ピアノに限らずですが、身体的なパフォーマンスをする何かについて
質の充実した訓練をされてきた人の身体は、そうでない身体とは全く違います。
たとえば、バレエリーナの軸の通った、かつ柔らかで強さのある肉体、
踊り・ダンスの名手の身体など…。一目瞭然ですね。
ピアノはそこまで一目瞭然ではありませんが、手を使うので、腕や手が訓練によって長年のうちに、変わってきます。
私は、ピアノと身体を意識していろいろな体験を積んで研究し始めた頃、合氣道の道場に通っていました。

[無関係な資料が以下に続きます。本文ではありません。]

(** *** The parser on label lines *)

Lemma drop_blank_blanks bl x r n :
  Forall (fun l => is_blank l = true) bl -> is_blank x = false ->
  drop_blank (bl ++ x :: r) n = (x :: r, n + Z.of_nat (length bl)).
Proof.
  revert n. induction bl as [|b bl IH]; intros n Hbl Hx.
  - cbn. rewrite Hx. f_equal. lia.
  - inversion Hbl as [|? ? Hb Hbl']; subst. cbn [app drop_blank].
    rewrite Hb, IH by assumption. f_equal. cbn [length]. lia.
Qed.

Lemma label_line_not_blank l u : GOTO_LABEL_RE l = Some u -> is_blank l = false.
Proof.
  unfold GOTO_LABEL_RE. intros H.
  destruct (some_of is_word (skip is_space l)) as [[w r]|] eqn:E; [|discriminate].
  apply some_of_Some in E as (Hw & _ & Hne).
  destruct (skip is_space l) as [|c s'] eqn:Es; [cbn in Hw; congruence|].
  eapply not_blank_skip; eauto.
Qed.

Lemma not_blank_length l : is_blank l = false -> (1 <= String.length l)%nat.
Proof. destruct l; cbn; [discriminate|lia]. Qed.

Lemma pending_lines ls r :
  Forall (fun l => is_blank l = false) ls ->
  (length ls <= foldr (fun l n => String.length l + n) 0 (ls ++ r))%nat.
Proof.
  induction 1 as [|l ls Hl _ IH]; cbn [app foldr length]; [lia|].
  apply not_blank_length in Hl. lia.
Qed.

(** The loop of [parse_labels] reads label lines up to a line that is
    no label and changes nothing but the lines and their count. *)
Lemma parse_labels_loop_lines ls :
  forall bl labels fuel p stop rest,
    Forall (fun l => is_blank l = true) bl ->
    Forall is_label_line ls ->
    is_blank stop = false -> GOTO_LABEL_RE stop = None ->
    (length ls < fuel)%nat ->
    lines p = bl ++ ls ++ stop :: rest ->
    exists labels',
      parse_labels_loop fuel labels p
      = Ok (labels',
            with_lines (stop :: rest)
              (line_number p + Z.of_nat (length bl) + Z.of_nat (length ls)) p).
Proof.
  induction ls as [|l ls IH];
    intros bl labels fuel p stop rest Hbl Hls Hnb Hno Hfuel Hlines;
    (destruct fuel as [|fuel]; [cbn in Hfuel; lia|]); cbn [parse_labels_loop].
  - unfold matches_regexp, next_line, more_lines. rewrite Hlines. cbn [app].
    rewrite drop_blank_blanks by assumption. cbn [fst snd lines with_lines].
    rewrite Hno. cbn [bind fst snd]. exists labels. do 2 f_equal.
    unfold with_lines. cbn. f_equal. lia.
  - inversion Hls as [|? ? [name Hl] Hls']; subst.
    unfold matches_regexp, next_line, more_lines. rewrite Hlines. cbn [app].
    rewrite drop_blank_blanks
      by (try assumption; eapply label_line_not_blank; eauto).
    cbn [fst snd lines with_lines]. rewrite Hl. cbn [bind fst snd].
    edestruct (IH [""] (set_add name labels) fuel) as [labels' Hrun];
      [ | exact Hls' | exact Hnb | exact Hno | cbn in Hfuel; lia | | ].
    3: { exists labels'. rewrite Hrun. do 2 f_equal.
         unfold with_lines. cbn. f_equal. lia. }
    + now repeat constructor.
    + reflexivity.
Qed.

Lemma matches_regexp_labels {G} (re : string -> option (G * string)) p m q :
  matches_regexp re p = Ok (m, q) -> state_labels q = state_labels p.
Proof.
  unfold matches_regexp. destruct (re _) as [[g rest]|].
  - destruct (lines (next_line p).2); [discriminate|]. now intros [= _ <-].
  - now intros [= _ <-].
Qed.

(** The three statement parsers leave the label map alone. *)
Lemma parse_loop_labels p b q :
  parse_loop p = Ok (b, q) -> state_labels q = state_labels p.
Proof.
  unfold parse_loop. intros H. apply bind_Ok in H as ([m q1] & Hm & H).
  apply matches_regexp_labels in Hm. cbn [fst snd] in H.
  destruct m; [|injection H as _ <-; exact Hm].
  repeat (case_bool_decide; [discriminate|]).
  apply bind_Ok in H as (sts & _ & [= _ <-]). exact Hm.
Qed.

Lemma parse_stop_labels p b q :
  parse_stop p = Ok (b, q) -> state_labels q = state_labels p.
Proof.
  unfold parse_stop. intros H. apply bind_Ok in H as ([m q1] & Hm & H).
  apply matches_regexp_labels in Hm. cbn [fst snd] in H.
  destruct m; [|injection H as _ <-; exact Hm].
  case_bool_decide; [discriminate|].
  apply bind_Ok in H as (sts & _ & H).
  apply bind_Ok in H as (sts' & _ & [= _ <-]). exact Hm.
Qed.

Lemma parse_goto_labels p b q :
  parse_goto p = Ok (b, q) -> state_labels q = state_labels p.
Proof.
  unfold parse_goto. intros H. apply bind_Ok in H as ([m q1] & Hm & H).
  apply matches_regexp_labels in Hm. cbn [fst snd] in H.
  destruct m; [|injection H as _ <-; exact Hm].
  case_bool_decide; [discriminate|]. injection H as _ <-. exact Hm.
Qed.

Lemma control_not_frame line :
  is_control line ->
  is_blank line = false /\ GOTO_LABEL_RE line = None /\ FRAME_DEF_RE line = None.
Proof.
  intros [[u H]|[[u H]|[u H]]].
  - eapply keyword_line_not_frame; [exact H|now left].
  - eapply goto_line_not_frame; exact H.
  - eapply keyword_line_not_frame; [exact H|now right].
Qed.

Section Dropped.

Variable spritenum_t_index : string -> option Z.
Variable is_Action : string -> bool.
Variable label_order : list string -> list string.

(** [parse_frame_def] in front of label lines and a line that is no
    blank line, no label and no frame definition. *)
Lemma parse_frame_def_no_frame p label_lines stop rest :
  Forall is_label_line label_lines ->
  is_blank stop = false -> GOTO_LABEL_RE stop = None ->
  FRAME_DEF_RE stop = None ->
  lines p = label_lines ++ stop :: rest ->
  parse_frame_def spritenum_t_index is_Action label_order p
  = Ok (false,
        with_lines (stop :: rest)
          (line_number p + Z.of_nat (length label_lines)) p).
Proof.
  intros Hls Hnb Hnl Hnf Hlines. unfold parse_frame_def, parse_labels.
  destruct (parse_labels_loop_lines label_lines [] [] (S (pending p)) p
              stop rest) as [labels' Hrun]; auto.
  { unfold pending. rewrite Hlines. apply Nat.lt_succ_r, pending_lines.
    eapply Forall_impl; [exact Hls|].
    intros l [name Hl]. eapply label_line_not_blank; eauto. }
  rewrite Hrun. cbn [bind fst snd].
  unfold matches_regexp, next_line, more_lines.
  cbn [lines line_number with_lines drop_blank]. rewrite Hnb.
  cbn [fst snd lines with_lines]. rewrite Hnf. cbn [bind fst snd].
  do 2 f_equal. unfold with_lines. cbn. f_equal. lia.
Qed.

Lemma more_lines_not_blank p l ls :
  lines p = l :: ls -> is_blank l = false ->
  more_lines p = (true, with_lines (l :: ls) (line_number p) p).
Proof.
  intros Hl Hb. unfold more_lines. rewrite Hl. cbn [drop_blank]. rewrite Hb.
  reflexivity.
Qed.

(** C9. When the lines in front of the parser are label lines
    followed by a control statement, [parse_frame_def] reads the
    label lines, reports that it found no frame definition and
    raises nothing; the parser it leaves differs from the one it
    found only in the lines still to read and their count, so the
    label map is as before; whichever statement parser then takes
    the control statement leaves the label map as before too; and
    the loop of [parse] goes on exactly as it does from the control
    statement when the label lines are not there. *)
Theorem labels_before_control_are_dropped
    (p : _Parser) (label_lines : list string) (ctrl : string)
    (rest : list string) :
  Forall is_label_line label_lines ->
  is_control ctrl ->
  lines p = label_lines ++ ctrl :: rest ->
  parse_frame_def spritenum_t_index is_Action label_order p
  = Ok (false,
        with_lines (ctrl :: rest)
          (line_number p + Z.of_nat (length label_lines)) p) /\
  state_labels
    (with_lines (ctrl :: rest)
       (line_number p + Z.of_nat (length label_lines)) p)
  = state_labels p /\
  (forall q0 b q,
      state_labels q0 = state_labels p ->
      parse_loop q0 = Ok (b, q) \/ parse_goto q0 = Ok (b, q) \/
      parse_stop q0 = Ok (b, q) ->
      state_labels q = state_labels p) /\
  (forall fuel,
      parse_while spritenum_t_index is_Action label_order (S fuel) p
      = parse_while spritenum_t_index is_Action label_order (S fuel)
          (with_lines (ctrl :: rest)
             (line_number p + Z.of_nat (length label_lines)) p)).
Proof.
  intros Hls Hctrl Hlines.
  destruct (control_not_frame _ Hctrl) as (Hnb & Hnl & Hnf).
  split; [|split; [reflexivity|split]].
  - now apply parse_frame_def_no_frame.
  - intros q0 b q Hq0 [H|[H|H]]; rewrite <- Hq0.
    + eapply parse_loop_labels; eauto.
    + eapply parse_goto_labels; eauto.
    + eapply parse_stop_labels; eauto.
  - intros fuel. cbn [parse_while].
    assert (Hfirst : exists l ls, lines p = l :: ls /\ is_blank l = false).
    { rewrite Hlines. destruct label_lines as [|l ls]; cbn [app]; [eauto|].
      inversion Hls as [|? ? [name Hl] _]; subst.
      do 2 eexists. split; [reflexivity|].
      eapply label_line_not_blank; eauto. }
    destruct Hfirst as (l & ls & Hl & Hb).
    rewrite (more_lines_not_blank p l ls Hl Hb).
    set (p1 := with_lines (ctrl :: rest)
                 (line_number p + Z.of_nat (length label_lines)) p).
    rewrite (more_lines_not_blank p1 ctrl rest eq_refl Hnb).
    cbn [fst snd].
    rewrite (parse_frame_def_no_frame _ label_lines ctrl rest Hls Hnb Hnl Hnf)
      by (cbn; congruence).
    rewrite (parse_frame_def_no_frame
               (with_lines (ctrl :: rest) (line_number p1) p1) [] ctrl rest
               (Forall_nil_2 _) Hnb Hnl Hnf eq_refl).
    subst p1.
    cbn [bind fst snd length with_lines line_number].
    replace (line_number p + Z.of_nat (length label_lines) + Z.of_nat 0)
      with (line_number p + Z.of_nat (length label_lines)) by lia.
    reflexivity.
Qed.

そこでは「氣圧療法」といって、身体をさわって流れをよくして整える施術の教室も道場と別にありました。
そこの先生が、あるとき私の手をさわって(握るというより、身体の中を感じ取るようにふんわり、しかししっかり持つというさわりかたです)、
「ピアニストの手だね!中の骨がばらばらで、普通の人とは違う」
とおっしゃいました。
手の甲の中にある骨は、それぞれ指につながっています。
それをばらばらに動かせるというのは、ピアノの訓練の賜物でしょう。
指を開くときは骨も広がり、閉じるときは骨も閉じます。
ピアノでは、それだけでなく、上下にも使うし、きゅっと小さく閉じることもあるし、広げたり閉じたりだけでなく、もっと細かい動きを使います。
身体は使ってきたようにできあがってきているのです。
また最近も、息子が習っている教室で合氣道を一緒に参加させてもらったときのことです。
「胸尽き」という技があって、受身の人の胸をグーで突くという型なのですが、
私が突いたのを見て、先生が
「すごい!手が長い!」と、感嘆の声。
私が突くたびに、「長い!」と、思わず笑っておられます。
「ピアノされてるからですね」と先生。
実際の「手」以上に、腕が長く見える。
合氣道では「氣」を見ます。意識が手の先まで、そしてさらに手の先より遠くまで使えていると、遠くまで氣(エネルギーといえばいいでしょうか)が通った動きになります。
ピアノを弾く意識で腕が使えるので、突いたときにすごく遠くまでエネルギーが届く、「長い手」になっていたということなのです。
「ピアノと身体」について書き始めるのに、まずはちょっとしたエピソードでした。